> Work order: Write the entries below out again in full. Match every character.

---+---

(* ===== verification/Filter.v ===== *)
(** Filtering an image with several threads: cw08/zad1/src/filter.c and main.c. *)
From S2P Require Import Prelude Pgm.
From Stdlib Require Import SpecFloat.
#[local] Open Scope Z_scope.

(** ** filter.c *)

(** The C type [double], as binary64 values. *)
Definition dbl_of_Z (z : Z) : spec_float := binary_normalize 53 1024 z 0 false.
(** A [float] as a [double], which is exact. *)
Definition dbl_of_flt (f : spec_float) : spec_float :=
  match f with
  | S754_finite s m e => binary_normalize 53 1024 (if s then Zneg m else Zpos m) e s
  | _ => f
  end.
Definition dbl_add : spec_float -> spec_float -> spec_float := SFadd 53 1024.
Definition dbl_mul : spec_float -> spec_float -> spec_float := SFmul 53 1024.

(** [round]: to the nearest integer, halves away from zero; then as a pixel,
    which is undefined out of the range of one. *)
Definition round_abs (m : positive) (e : Z) : Z :=
  if 0 <=? e then Zpos m * 2 ^ e else (Zpos m + 2 ^ (- e - 1)) / 2 ^ (- e).
Definition pix_of_dbl (f : spec_float) : option Z :=
  match f with
  | S754_zero _ => Some 0
  | S754_finite s m e =>
      let v := round_abs m e in
      if if s then v =? 0 else v <? 256 then Some v else None
  | _ => None
  end.

(** [struct filter_t]: [float]s. *)
Record filter_t := Filter { size : Z; fdata : list spec_float }.

(** [xp = fmaxl(0, xp); xp = fminl(from->width - 1, xp);] in [long double],
    where [width - 1] is a [size_t]. *)
Definition clamp (extent p : Z) : Z := Z.min (u64 (extent - 1)) (Z.max 0 p).

Section Apply.
Context {St : Type}.

(** The inner loop: [n] rounds from [j] on. *)
Fixpoint col_loop (f : filter_t) (from : pgm_image) (center_x center_y i : Z) (n : nat) (j : Z) (col_sum : spec_float)
    : cm St spec_float :=
  match n with
  | O => mret col_sum
  | S n' =>
      xp ← int_op (center_x + i);
      yp ← int_op (center_y + j);
      pix ← pgm_get_pixel from (clamp (width from) xp) (clamp (height from) yp);
      w ← lift UB_bounds (aget (fdata f) (u64 (j * size f + i)));
      col_loop f from center_x center_y i n' (j + 1) (dbl_add col_sum (dbl_mul (dbl_of_Z pix) (dbl_of_flt w)))
  end.

Fixpoint row_loop (f : filter_t) (from : pgm_image) (center_x center_y : Z) (n : nat) (i : Z) (sum : spec_float)
    : cm St spec_float :=
  match n with
  | O => mret sum
  | S n' =>
      col_sum ← col_loop f from center_x center_y i (Z.to_nat (size f)) 0 (S754_zero false);
      row_loop f from center_x center_y n' (i + 1) (dbl_add sum col_sum)
  end.

Definition apply_filter (f : filter_t) (from : pgm_image) (x y : Z) : cm St Z :=
  (* [ceil] is given what is already the integer quotient *)
  center_x ← int_op (x - size f / 2);
  center_y ← int_op (y - size f / 2);
  sum ← row_loop f from center_x center_y (Z.to_nat (size f)) 0 (S754_zero false);
  lift UB_overflow (pix_of_dbl sum).
End Apply.

(** ** The threads of main.c *)

(** Where a thread is in [thread_run]; [pixel] is the counter of its loop. *)
Inductive tpc :=
  | TLoop               (* the head of the loop, and the pixel *)
  | TTry                (* [processed > count + 5 && sem_trywait] *)
  | TRead               (* [pixels_processed += processed]: read *)
  | TWrite (v : Z)      (* and write *)
  | TPost               (* [sem_post], and on to the next pixel *)
  | TDone.

Record thread := Thread { t_pc : tpc; pixel : Z; processed : Z }.

(** The shared variables; [in_image] and [f] are not written any more. *)
Record state := State {
  out_image : pgm_image;
  pixels_processed : Z;
  pp_sem : Z;
  threads : list thread;
}.

Section Run.
Context (f : filter_t) (in_image : pgm_image) (pixel_count : Z) (count : Z).

Definition set_thread (i : nat) (t : thread) (s : state) : state :=
  State (out_image s) (pixels_processed s) (pp_sem s) (<[i := t]> (threads s)).

(** A pixel: read, filtered and written. *)
Definition do_pixel (p : Z) (out : pgm_image) : outcome unit pgm_image :=
  (let x := s32 (p mod width in_image) in
   let y := s32 (p / width in_image) in
   v ← apply_filter f in_image x y;
   pgm_set_pixel out x y v) tt.

Definition thread_step (i : nat) (t : thread) (s : state) : sres state :=
  let go pc := Step (set_thread i (Thread pc (pixel t) (processed t)) s) in
  let next pr := set_thread i (Thread TLoop (pixel t + count) pr) s in
  match t_pc t with
  | TLoop =>
      if pixel t <? pixel_count then
        match do_pixel (pixel t) (out_image s) with
        | Done out _ =>
            Step (State out (pixels_processed s) (pp_sem s)
              (<[i := Thread TTry (pixel t) (processed t + 1)]> (threads s)))
        | Undef u => Fault u
        | Exited _ _ | NoFuel => Blocked
        end
      else go TDone
  | TTry =>
      if negb (is_int (count + 5)) then Fault UB_overflow
      else if (count + 5 <? processed t) && (0 <? pp_sem s) then
        Step (State (out_image s) (pixels_processed s) (pp_sem s - 1)
          (<[i := Thread TRead (pixel t) (processed t)]> (threads s)))
      else Step (next (processed t))
  | TRead =>
      go (TWrite (pixels_processed s + processed t))
  | TWrite v =>
      (* [long], stored in an [int] *)
      Step (State (out_image s) (s32 v) (pp_sem s) (<[i := Thread TPost (pixel t) 0]> (threads s)))
  | TPost =>
      Step (State (out_image s) (pixels_processed s) (pp_sem s + 1)
        (<[i := Thread TLoop (pixel t + count) (processed t)]> (threads s)))
  | TDone => Blocked
  end.

Definition exec (i : nat) (s : state) : sres state :=
  match threads s !! i with Some t => thread_step i t s | None => Blocked end.

(** The threads are started; [out] is the image created for the result. *)
Definition run_threads (out : pgm_image) : state :=
  State out 0 1 (map (fun i => Thread TLoop (Z.of_nat i) 0) (seq 0 (Z.to_nat count))).

(** The same image filtered by one loop, in the order of the pixels. *)
Definition filter_image (out : pgm_image) : cm pgm_image unit :=
  put out ;;
  for_range (Z.to_nat pixel_count) 0 (fun p =>
    o ← get;
    match do_pixel p o with
    | Done out _ => put out
    | Undef u => undef u
    | Exited c _ => exit_ c
    | NoFuel => nofuel
    end).
End Run.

---+---

> Task output:
(* ===== verification/Filter.v ===== *)
(** Filtering an image with several threads: cw08/zad1/src/filter.c and main.c. *)
From S2P Require Import Prelude Pgm.
From Stdlib Require Import SpecFloat.
#[local] Open Scope Z_scope.

(** ** filter.c *)

(** The C type [double], as binary64 values. *)
Definition dbl_of_Z (z : Z) : spec_float := binary_normalize 53 1024 z 0 false.
(** A [float] as a [double], which is exact. *)
Definition dbl_of_flt (f : spec_float) : spec_float :=
  match f with
  | S754_finite s m e => binary_normalize 53 1024 (if s then Zneg m else Zpos m) e s
  | _ => f
  end.
Definition dbl_add : spec_float -> spec_float -> spec_float := SFadd 53 1024.
Definition dbl_mul : spec_float -> spec_float -> spec_float := SFmul 53 1024.

(** [round]: to the nearest integer, halves away from zero; then as a pixel,
    which is undefined out of the range of one. *)
Definition round_abs (m : positive) (e : Z) : Z :=
  if 0 <=? e then Zpos m * 2 ^ e else (Zpos m + 2 ^ (- e - 1)) / 2 ^ (- e).
Definition pix_of_dbl (f : spec_float) : option Z :=
  match f with
  | S754_zero _ => Some 0
  | S754_finite s m e =>
      let v := round_abs m e in
      if if s then v =? 0 else v <? 256 then Some v else None
  | _ => None
  end.

(** [struct filter_t]: [float]s. *)
Record filter_t := Filter { size : Z; fdata : list spec_float }.

(** [xp = fmaxl(0, xp); xp = fminl(from->width - 1, xp);] in [long double],
    where [width - 1] is a [size_t]. *)
Definition clamp (extent p : Z) : Z := Z.min (u64 (extent - 1)) (Z.max 0 p).

Section Apply.
Context {St : Type}.

(** The inner loop: [n] rounds from [j] on. *)
Fixpoint col_loop (f : filter_t) (from : pgm_image) (center_x center_y i : Z) (n : nat) (j : Z) (col_sum : spec_float)
    : cm St spec_float :=
  match n with
  | O => mret col_sum
  | S n' =>
      xp ← int_op (center_x + i);
      yp ← int_op (center_y + j);
      pix ← pgm_get_pixel from (clamp (width from) xp) (clamp (height from) yp);
      w ← lift UB_bounds (aget (fdata f) (u64 (j * size f + i)));
      col_loop f from center_x center_y i n' (j + 1) (dbl_add col_sum (dbl_mul (dbl_of_Z pix) (dbl_of_flt w)))
  end.

Fixpoint row_loop (f : filter_t) (from : pgm_image) (center_x center_y : Z) (n : nat) (i : Z) (sum : spec_float)
    : cm St spec_float :=
  match n with
  | O => mret sum
  | S n' =>
      col_sum ← col_loop f from center_x center_y i (Z.to_nat (size f)) 0 (S754_zero false);
      row_loop f from center_x center_y n' (i + 1) (dbl_add sum col_sum)
  end.

Definition apply_filter (f : filter_t) (from : pgm_image) (x y : Z) : cm St Z :=
  (* [ceil] is given what is already the integer quotient *)
  center_x ← int_op (x - size f / 2);
  center_y ← int_op (y - size f / 2);
  sum ← row_loop f from center_x center_y (Z.to_nat (size f)) 0 (S754_zero false);
  lift UB_overflow (pix_of_dbl sum).
End Apply.

(** ** The threads of main.c *)

(** Where a thread is in [thread_run]; [pixel] is the counter of its loop. *)
Inductive tpc :=
  | TLoop               (* the head of the loop, and the pixel *)
  | TTry                (* [processed > count + 5 && sem_trywait] *)
  | TRead               (* [pixels_processed += processed]: read *)
  | TWrite (v : Z)      (* and write *)
  | TPost               (* [sem_post], and on to the next pixel *)
  | TDone.

Record thread := Thread { t_pc : tpc; pixel : Z; processed : Z }.

(** The shared variables; [in_image] and [f] are not written any more. *)
Record state := State {
  out_image : pgm_image;
  pixels_processed : Z;
  pp_sem : Z;
  threads : list thread;
}.

Section Run.
Context (f : filter_t) (in_image : pgm_image) (pixel_count : Z) (count : Z).

Definition set_thread (i : nat) (t : thread) (s : state) : state :=
  State (out_image s) (pixels_processed s) (pp_sem s) (<[i := t]> (threads s)).

(** A pixel: read, filtered and written. *)
Definition do_pixel (p : Z) (out : pgm_image) : outcome unit pgm_image :=
  (let x := s32 (p mod width in_image) in
   let y := s32 (p / width in_image) in
   v ← apply_filter f in_image x y;
   pgm_set_pixel out x y v) tt.

Definition thread_step (i : nat) (t : thread) (s : state) : sres state :=
  let go pc := Step (set_thread i (Thread pc (pixel t) (processed t)) s) in
  let next pr := set_thread i (Thread TLoop (pixel t + count) pr) s in
  match t_pc t with
  | TLoop =>
      if pixel t <? pixel_count then
        match do_pixel (pixel t) (out_image s) with
        | Done out _ =>
            Step (State out (pixels_processed s) (pp_sem s)
              (<[i := Thread TTry (pixel t) (processed t + 1)]> (threads s)))
        | Undef u => Fault u
        | Exited _ _ | NoFuel => Blocked
        end
      else go TDone
  | TTry =>
      if negb (is_int (count + 5)) then Fault UB_overflow
      else if (count + 5 <? processed t) && (0 <? pp_sem s) then
        Step (State (out_image s) (pixels_processed s) (pp_sem s - 1)
          (<[i := Thread TRead (pixel t) (processed t)]> (threads s)))
      else Step (next (processed t))
  | TRead =>
      go (TWrite (pixels_processed s + processed t))
  | TWrite v =>
      (* [long], stored in an [int] *)
      Step (State (out_image s) (s32 v) (pp_sem s) (<[i := Thread TPost (pixel t) 0]> (threads s)))
  | TPost =>
      Step (State (out_image s) (pixels_processed s) (pp_sem s + 1)
        (<[i := Thread TLoop (pixel t + count) (processed t)]> (threads s)))
  | TDone => Blocked
  end.

Definition exec (i : nat) (s : state) : sres state :=
  match threads s !! i with Some t => thread_step i t s | None => Blocked end.

(** The threads are started; [out] is the image created for the result. *)
Definition run_threads (out : pgm_image) : state :=
  State out 0 1 (map (fun i => Thread TLoop (Z.of_nat i) 0) (seq 0 (Z.to_nat count))).

(** The same image filtered by one loop, in the order of the pixels. *)
Definition filter_image (out : pgm_image) : cm pgm_image unit :=
  put out ;;
  for_range (Z.to_nat pixel_count) 0 (fun p =>
    o ← get;
    match do_pixel p o with
    | Done out _ => put out
    | Undef u => undef u
    | Exited c _ => exit_ c
    | NoFuel => nofuel
    end).
End Run.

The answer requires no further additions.